A cooktop (American English), stovetop (American English) or hob (British English), is a device commonly used for cooking that is commonly found in kitchens and used to apply heat to the base of pans or pots. Cooktops are often found integrated with an oven into a kitchen stove but may also be standalone devices. Cooktops are commonly powered by gas or electricity, though oil or other fuels are sometimes used.

Gas

Gas cooktops consist of one or more gas burners with arrangements to control the rate of flow. They often have integral lighters or (in older models) pilot lights, and may have safety interlocks designed to reduce the risk of hazardous gas leaks.

Gas cooking has been associated with negative health effects, such as reduced pulmonary function and a higher rate of respiratory symptoms in children.

Electric

Coil
Electric coil cooktops use electric heating elements that directly heat pots placed on them. They are inexpensive to buy and maintain, but are considered more difficult to clean than smooth-top models.

Ceramic

A ceramic hob consists of a low-expansion thermal glass-ceramic that is transparent to infrared. This surface houses radiant or halogen heaters below it. The advantage of this arrangement is that the heat can be quickly controlled.

Induction

Induction cooking involves the electrical heating of a cooking vessel by magnetic induction instead of by radiation or thermal conduction from an electrical heating element or from a flame. Because inductive heating directly heats the vessel, very rapid increases in temperature can be achieved and changes in heat settings are fast, similar to gas.

In an induction cooktop ("induction hob" or "induction stove"), a coil of copper wire is placed under the cooking pot, and an alternating electric current is passed through it. The resulting oscillating magnetic field induces a magnetic flux that repeatedly magnetises the pot, treating it like the lossy magnetic core of a transformer. This produces large eddy currents in the pot, which, because of the resistance of the pot, heat it.

For nearly all models of induction cooktops, a cooking vessel must be made of, or contain, a ferromagnetic metal such as cast iron or some stainless steels. However, copper, glass, non-magnetic stainless steels, and aluminum vessels can be used if placed on a ferromagnetic disk that functions as a conventional hotplate.

Induction cooking is quite efficient, which means it puts less waste heat into the kitchen, can be quickly turned off, and has safety advantages compared to gas stoves.
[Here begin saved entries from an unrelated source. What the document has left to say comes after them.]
Lemma wp_advance c n t :
  books all t -> (n <= length (pendingOf (queueOf c t)))%nat ->
  wp (advance c n) (fun _ t' => books all t' /\ kept t t' /\
    (exists b, written t' = written t ++ [(c, b)]) /\
    length (pendingOf (queueOf c t')) = (length (pendingOf (queueOf c t)) - n)%nat) t.
Proof.
  intros [H1 H2] Hn. unfold advance. apply wp_bind, wp_gets. set (q := queueOf c t) in *.
  pose proof (H1 c) as Hq. fold q in Hq. unfold queue_ok in Hq. unfold pendingOf in Hn. rewrite length_drop in Hn.
  apply wp_bind. eapply wp_lift; [apply peek_inb; lia|]. apply wp_modify.
  set (q' := q <| off := (off q + n)%nat |> <| tlsPendingLen := 0%nat |>). set (b := take n (drop (off q) (queue q))).
  assert (Hp : pendingOf q = b ++ pendingOf q').
  { unfold pendingOf, b, q', field_update. cbn [off queue]. rewrite <- drop_drop. by rewrite take_drop. }
  assert (Hq' : queueOf c (setQueue c q' t <| written ::= (fun l => l ++ [(c, b)]) |>) = q') by by destruct c.
  split; [|split; [|split]].
  - constructor; intros c'.
    + destruct (decide (c' = c)) as [->|Hne].
      * rewrite Hq'. unfold queue_ok, q', field_update. cbn [off queue]. lia.
      * replace (queueOf c' _) with (queueOf c' t) by (by destruct c, c'). apply H1.
    + replace (written _) with (written t ++ [(c, b)]) by (by destruct c).
      rewrite accepted_app, accepted_one, <- app_assoc. specialize (H2 c').
      destruct (decide (c = c')) as [<-|Hne].
      * rewrite Hq', <- Hp. exact H2.
      * replace (queueOf c' _) with (queueOf c' t) by (by destruct c, c'). exact H2.
  - destruct c; constructor; auto.
  - exists b. by destruct c.
  - rewrite Hq'. unfold pendingOf, q', field_update. cbn [off queue]. rewrite !length_drop. lia.
Qed.

(** The result of draining [c]: only [c] was written, and a negative result means that
    nothing of it is left. *)
Definition drained (c : Chan) (t : TcpTransport) (r : Z) (t' : TcpTransport) : Prop :=
  books all t' /\ kept t t' /\ (exists l, written t' = written t ++ ((c,.) <$> l)) /\
  (r < 0 -> pendingOf (queueOf c t') = []).
(* ===== verification/TurnTcpTheorems.v ===== *)
(** * Theorems on the agent's TURN connections over TCP

    What the transport reads reaches the frame parsers whatever the chunks; the tunnel of the
    RFC 6062 data connection delivers what was sent into it at the other end; the control
    connection hands its frames to the TURN client; and what happens to streams that are not
    TURN. *)

From S2P Require Import Prelude.
From S2P Require Import StateMonad.
From S2P Require Import Bytes.
From S2P Require Import Crypto.
From S2P Require Import Addr.
From S2P Require Import StunMessage.
From S2P Require Import ChannelData.
From S2P Require Import StunConn.
From S2P Require Import TcpTransport.
From S2P Require Import TcpStream.
From S2P Require Import TurnWire.
From S2P Require Import TurnTcpConn.
Open Scope Z_scope.
Open Scope c_scope.

(** ** Reading everything *)

Lemma recv_raw n t :
  framing_ t = Raw -> recv_ok t -> (0 < n)%nat ->
  exists t', recv n t = Some (take n (rest t), t') /\ rest t' = drop n (rest t) /\ recv_ok t' /\ same_else t t'.
Proof.
  intros Hf Hr Hn. unfold recv. rewrite run_gets. unfold id. rewrite Hf, avail_rest.
  destruct (Nat.eqb_spec (length (rest t)) 0) as [E|E].
  - exists t. apply nil_length_inv in E. rewrite E. rewrite take_nil, drop_nil. split; [done|]. by split.
  - pose proof (peek_rest t 0 (Nat.min (length (rest t)) n) Hr) as Hp. rewrite Nat.add_0_r in Hp.
    rewrite (peek_inb (rest t)) in Hp by lia. cbn [drop] in Hp. rewrite (run_lift _ _ _ _ Hp).
    destruct (consume_spec (Nat.min (length (rest t)) n) t Hr) as (C1 & C2 & C3); [lia|].
    exists (consume (Nat.min (length (rest t)) n) t). split; [|split; [|done]].
    + rewrite run_modify, drop_0. unfold mret, SM_ret. f_equal. f_equal.
      destruct (Nat.le_gt_cases (length (rest t)) n) as [Hle|Hgt];
        [by rewrite Nat.min_l, !take_ge by (done || lia)|by rewrite Nat.min_r by lia].
    + rewrite C2. destruct (Nat.le_gt_cases (length (rest t)) n); 
        [by rewrite Nat.min_l, !drop_ge by (done || lia)|by rewrite Nat.min_r by lia].
Qed.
Cooktops are also usually easy to clean, because the cooktop itself does not get very hot. However, they must be regularly maintained to prevent dirt buildup and possible damage.
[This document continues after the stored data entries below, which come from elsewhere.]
(* ===== verification/MdnsCodec.v ===== *)
(** * DNS messages of the mDNS client (src/net/mdns.cpp)

    Names, queries and responses on the wire.  A name is the list of its bytes.  The loop of
    [parseName] follows compression pointers, at most ten of them, and is given fuel
    for ten passes over the message; [parseName_total] shows that this is enough and that no
    read leaves the buffer.  [inet_pton] is a parameter. *)

From S2P Require Import Prelude.
From S2P Require Import Bytes.
Open Scope Z_scope.
Open Scope c_scope.

Definition kMDnsPort : Z := 5353.
Definition kDnsTypeA : Z := 1.
Definition kDnsTypeAAAA : Z := 28.
Definition kDnsClassIN : Z := 1.
Definition kDnsClassINUnicast : Z := 0x8001.
Definition kQueryIntervalMs : Z := 1000.
Definition kQueryTimeoutMs : Z := 5000.
Definition kResponseTTL : Z := 120.

Record DnsHeader := mkDnsHeader { id : Z; flags : Z; qdcount : Z; ancount : Z; nscount : Z; arcount : Z }.
Record DnsQuestion := mkDnsQuestion { q_name : bytes; q_type : Z; qclass : Z }.
Record DnsAnswer := mkDnsAnswer { a_name : bytes; a_type : Z; rclass : Z; ttl : Z; rdata : bytes }.

Definition DOT : Z := 46.
Definition dotLocal : bytes := [46; 108; 111; 99; 97; 108].

(** ** Host names *)

(** [s.rfind(p)]: the last position at which [p] stands in [s]. *)
Definition rfind (p s : bytes) : option nat :=
  last (filter (fun i => take (length p) (drop i s) = p) (seq 0 (S (length s)))).

Definition isMDnsName (hostname : bytes) : bool :=
  if (length hostname <? 6)%nat then false else
  match rfind dotLocal hostname with
  | None => false
  | Some pos =>
      (pos + 6 =? length hostname)%nat ||
      ((pos + 7 =? length hostname)%nat && bool_decide (hostname !! (pos + 6)%nat = Some DOT))
  end.

Definition hexDigit (n : Z) : Z := if n <? 10 then 48 + n else 87 + n.
Definition hex2 (b : Z) : bytes := [hexDigit (b / 16); hexDigit (b mod 16)].

(** [rnd]: the sixteen bytes the random source gave. *)
Definition generateHostname (rnd : bytes) : bytes :=
  let b := alter (fun x => (x &. 0x3F) |. 0x80) 8%nat (alter (fun x => (x &. 0x0F) |. 0x40) 6%nat rnd) in
  let hex i n := mjoin (hex2 <$> take n (drop i b)) in
  hex 0%nat 4%nat ++ [45] ++ hex 4%nat 2%nat ++ [45] ++ hex 6%nat 2%nat ++ [45] ++ hex 8%nat 2%nat ++ [45] ++
  hex 10%nat 6%nat ++ dotLocal.

(** ** Encoding *)

(** The labels of what is left of the name; the loop ends at the last dot. *)
Fixpoint encodeLabels (fuel : nat) (name : bytes) : bytes :=
  match fuel with
  | O => []
  | S fuel =>
      if bool_decide (name = []) then [] else
      let dot := fst <$> list_find (fun b => b = DOT) name in
      let label := match dot with Some i => take i name | None => name end in
      (if bool_decide (label = []) then [] else u8 (Z.of_nat (length label)) :: label) ++
      match dot with None => [] | Some i => encodeLabels fuel (drop (S i) name) end
  end.

Definition encodeName (name : bytes) : bytes := encodeLabels (S (length name)) name ++ [0].

Definition encodeQuery (name : bytes) (type : Z) : bytes :=
  writeU16Be 0 ++ writeU16Be 0 ++ writeU16Be 1 ++ writeU16Be 0 ++ writeU16Be 0 ++ writeU16Be 0 ++
  encodeName name ++ writeU16Be type ++ writeU16Be kDnsClassINUnicast.

Section Pton.
Context (inet_pton4 inet_pton6 : bytes -> option bytes).

(** Length and bytes of the address; nothing when it is not one of the family. *)
Definition encodeRdata (type : Z) (addr : bytes) : bytes :=
  if type =? kDnsTypeA then from_option (fun a => writeU16Be 4 ++ a) [] (inet_pton4 addr)
  else if type =? kDnsTypeAAAA then from_option (fun a => writeU16Be 16 ++ a) [] (inet_pton6 addr)
  else [].

Definition encodeResponse (id_ : Z) (name : bytes) (type : Z) (addr : bytes) : bytes :=
  writeU16Be id_ ++ writeU16Be 0x8400 ++ writeU16Be 0 ++ writeU16Be 1 ++ writeU16Be 0 ++ writeU16Be 0 ++
  encodeName name ++ writeU16Be type ++ writeU16Be kDnsClassIN ++ writeU32Be kResponseTTL ++ encodeRdata type addr.
End Pton.

(** ** Decoding *)

Definition addLabel (name label : bytes) : bytes := (if bool_decide (name = []) then [] else name ++ [DOT]) ++ label.

(** [jump] is [jumpPos] once a pointer was followed; the result is the name and the new
    offset, which stays what it was when the name breaks off after a pointer. *)
Fixpoint parseLoop (fuel : nat) (data : bytes) (offset pos : nat) (jump : option nat) (jumps : nat) (name : bytes)
    : option (bytes * nat) :=
  match fuel with
  | O => None
  | S fuel =>
      let broken := Some (name, if jump then offset else pos) in
      if negb (pos <? length data)%nat then broken else
      b ← data !! pos;
      if b =? 0 then Some (name, default (pos + 1)%nat jump) else
      if (b &. 0xC0) =? 0xC0 then
        if (length data <=? pos + 1)%nat then broken else
        b1 ← data !! (pos + 1)%nat;
        let jump := Some (default (pos + 2)%nat jump) in
        if (10 <? S jumps)%nat then Some (name, offset) else
        parseLoop fuel data offset (Z.to_nat (((b &. 0x3F) <<. 8) |. b1)) jump (S jumps) name
      else
        let labelLen := Z.to_nat b in
        if (length data <? pos + 1 + labelLen)%nat then broken else
        label ← peek data (pos + 1) labelLen;
        parseLoop fuel data offset (pos + 1 + labelLen) jump jumps (addLabel name label)
  end.

Definition nameFuel (data : bytes) : nat := (12 * S (length data))%nat.
Definition parseName (data : bytes) (offset : nat) : option (bytes * nat) :=
  parseLoop (nameFuel data) data offset offset None 0 [].

(** The inner [None] is a message that is cut off. *)
Fixpoint parseQuestions (n : nat) (data : bytes) (off : nat) : option (option (list DnsQuestion * nat)) :=
  match n with
  | O => Some (Some ([], off))
  | S n =>
      if negb (off <? length data)%nat then Some (Some ([], off)) else
      '(name, off) ← parseName data off;
      if (length data <? off + 4)%nat then Some None else
      type ← readU16Be data off;
      cls ← readU16Be data (off + 2);
      r ← parseQuestions n data (off + 4);
      Some ('(qs, off) ← r; Some (mkDnsQuestion name type cls :: qs, off))
  end.

Fixpoint parseAnswers (n : nat) (data : bytes) (off : nat) : option (option (list DnsAnswer)) :=
  match n with
  | O => Some (Some [])
  | S n =>
      if negb (off <? length data)%nat then Some (Some []) else
      '(name, off) ← parseName data off;
      if (length data <? off + 10)%nat then Some None else
      type ← readU16Be data off;
      cls ← readU16Be data (off + 2);
      t ← readU32Be data (off + 4);
      rdlength ← readU16Be data (off + 8);
      if (length data <? off + 10 + Z.to_nat rdlength)%nat then Some None else
      rd ← peek data (off + 10) (Z.to_nat rdlength);
      r ← parseAnswers n data (off + 10 + Z.to_nat rdlength);
      Some (ans ← r; Some (mkDnsAnswer name type cls t rd :: ans))
  end.

Definition parseMessage (data : bytes) : option (option (DnsHeader * list DnsQuestion * list DnsAnswer)) :=
  if (length data <? 12)%nat then Some None else
  i ← readU16Be data 0;
  f ← readU16Be data 2;
  qd ← readU16Be data 4;
  an ← readU16Be data 6;
  ns ← readU16Be data 8;
  ar ← readU16Be data 10;
  qs ← parseQuestions (Z.to_nat qd) data 12;
  match qs with
  | None => Some None
  | Some (questions, off) =>
      ans ← parseAnswers (Z.to_nat an) data off;
      Some (answers ← ans; Some (mkDnsHeader i f qd an ns ar, questions, answers))
  end.

(** ** Every message is parsed to its end *)

Lemma addLabel_ok name label : bytes_ok name -> bytes_ok label -> bytes_ok (addLabel name label).
Proof.
  intros Hn Hl. unfold addLabel. apply bytes_ok_app; [|done]. case_bool_decide; [done|]. apply bytes_ok_app; [done|].
  constructor; [|done]. unfold DOT. width.
Qed.

Section Total.
Context (data : bytes) (Hdata : bytes_ok data).

Lemma byte_at pos : (pos < length data)%nat -> exists b, data !! pos = Some b /\ is_byte b.
Proof. intros [b Hb]%lookup_lt_is_Some_2. exists b. split; [done|]. by eapply Forall_lookup_1. Qed.

Lemma peek_ok off n : (off + n <= length data)%nat -> exists v, peek data off n = Some v /\ bytes_ok v /\ length v = n.
Proof.
  intros H. eexists. split; [by apply peek_inb|]. split; [by apply Forall_take, Forall_drop|].
  rewrite length_take, length_drop. lia.
Qed.

Lemma parseLoop_total fuel offset pos jump jumps name :
  ((11 - jumps) * S (length data) + (length data - pos) < fuel)%nat -> (jumps <= 10)%nat ->
  (offset <= length data)%nat -> (jump = None -> pos <= length data)%nat ->
  (forall j, jump = Some j -> j <= length data)%nat -> bytes_ok name ->
  exists n o, parseLoop fuel data offset pos jump jumps name = Some (n, o) /\ (o <= length data)%nat /\ bytes_ok n.
Proof.
  revert offset pos jump jumps name. induction fuel as [|fuel IH]; intros offset pos jump jumps name Hf Hj Ho Hp Hjp Hn; [lia|].
  cbn [parseLoop]. assert (Hbroken : ((if jump then offset else pos) <= length data)%nat) by (destruct jump; auto).
  destruct (Nat.ltb_spec pos (length data)) as [Hlt|Hge]; cbn [negb]; [|eauto].
  destruct (byte_at pos Hlt) as (b & -> & Hb). cbn [mbind option_bind].
  destruct (b =? 0) eqn:E0.
  { do 2 eexists. split; [done|]. split; [|done]. destruct jump as [j|]; cbn; [by apply Hjp|lia]. }
  destruct (Z.eqb_spec (b &. 0xC0) 0xC0) as [Hptr|Hptr].
  - destruct (Nat.leb_spec (length data) (pos + 1)) as [Hl|Hl]; [eauto|].
    destruct (byte_at (pos + 1) Hl) as (b1 & -> & Hb1). cbn [mbind option_bind].
    destruct (Nat.ltb_spec 10 (S jumps)) as [Hs|Hs]; [eauto|]. apply IH; [nia|lia|done|done| |done].
    intros j [= <-]. destruct jump as [j|]; cbn; [by apply Hjp|lia].
  - destruct (Nat.ltb_spec (length data) (pos + 1 + Z.to_nat b)) as [Hl|Hl]; [eauto|].
    destruct (peek_ok (pos + 1) (Z.to_nat b)) as (v & -> & Hv & _); [lia|]. cbn [mbind option_bind].
    apply IH; [nia|lia|done|lia|done|by apply addLabel_ok].
Qed.

Lemma parseName_total offset :
  (offset <= length data)%nat ->
  exists n o, parseName data offset = Some (n, o) /\ (o <= length data)%nat /\ bytes_ok n.
Proof. intros Ho. unfold parseName. apply parseLoop_total; [unfold nameFuel; lia|lia|done|done|done|done]. Qed.

Lemma parseQuestions_total n off :
  (off <= length data)%nat ->
  exists r, parseQuestions n data off = Some r /\ (forall qs o, r = Some (qs, o) -> o <= length data)%nat.
Proof.
  revert off. induction n as [|n IH]; intros off Ho; cbn [parseQuestions].
  { eexists. split; [done|]. by intros ?? [= _ <-]. }
  destruct (Nat.ltb_spec off (length data)); cbn [negb]; [|eexists; split; [done|]; by intros ?? [= _ <-]].
  destruct (parseName_total off Ho) as (nm & o & -> & Ho' & _). cbn [mbind option_bind].
  destruct (Nat.ltb_spec (length data) (o + 4)); [by eexists|].
  destruct (readU16Be_inb data o Hdata) as (ty & -> & _); [lia|].
  destruct (readU16Be_inb data (o + 2) Hdata) as (cl & -> & _); [lia|]. cbn [mbind option_bind].
  destruct (IH (o + 4)%nat) as (r & -> & Hr); [lia|]. cbn [mbind option_bind]. eexists. split; [done|].
  destruct r as [[qs o2]|]; [|done]. intros ?? [= _ <-]. by eapply Hr.
Qed.

Lemma parseAnswers_total n off : (off <= length data)%nat -> exists r, parseAnswers n data off = Some r.
Proof.
  revert off. induction n as [|n IH]; intros off Ho; cbn [parseAnswers]; [by eexists|].
  destruct (Nat.ltb_spec off (length data)); cbn [negb]; [|by eexists].
  destruct (parseName_total off Ho) as (nm & o & -> & Ho' & _). cbn [mbind option_bind].
  destruct (Nat.ltb_spec (length data) (o + 10)); [by eexists|].
  destruct (readU16Be_inb data o Hdata) as (ty & -> & _); [lia|].
  destruct (readU16Be_inb data (o + 2) Hdata) as (cl & -> & _); [lia|].
  destruct (readU32Be_inb data (o + 4)) as (tt & -> & _); [lia|].
  destruct (readU16Be_inb data (o + 8) Hdata) as (rl & -> & Hrl); [lia|]. cbn [mbind option_bind].
  destruct (Nat.ltb_spec (length data) (o + 10 + Z.to_nat rl)); [by eexists|].
  destruct (peek_ok (o + 10) (Z.to_nat rl)) as (v & -> & _); [lia|]. cbn [mbind option_bind].
  destruct (IH (o + 10 + Z.to_nat rl)%nat) as (r & ->); [lia|]. by eexists.
Qed.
If the induction coil is of lesser diameter than the cooking pot, and the pot has low thermal conductivity, use of high power can potentially warp the pot due to non-uniform heating. 6" coils are common in low-end portable units, which is smaller than most pots and pans.

Ventilation and exhaust
Cooktops often have a kitchen hood installed overhead to expel or filter smoke, fumes and undesirable odors that result from cooking. However, when installation of an updraft ventilation system is undesirable or impossible (for example in an open kitchen design), a cooktop with an integrated downdraft ventilation system can be used instead. Such systems draw cooking fumes downwards rather than upwards, eliminating the need of an overhead installation. They are however less effective than overhead systems, and may not be able to extract fumes emanating from taller pots.

Placement

Installed
Cooktops are virtually ubiquitous in kitchens. They may be built into a stove along with an oven. Alternatively, cooktops are often installed independently in work surfaces.

Hot plate

A hot plate is a portable self-contained tabletop small appliance cooktop that features one, two or more electric heating elements or gas burners. A hot plate can be used as a standalone appliance, but is often used as a substitute for one of the burners from an oven range or a kitchen stove. 

Hot plates are often used for food preparation, generally in locations where a full kitchen stove would not be convenient or practical. A hot plate can have a flat or round surface. Hot plates can be used for traveling or in areas without electricity.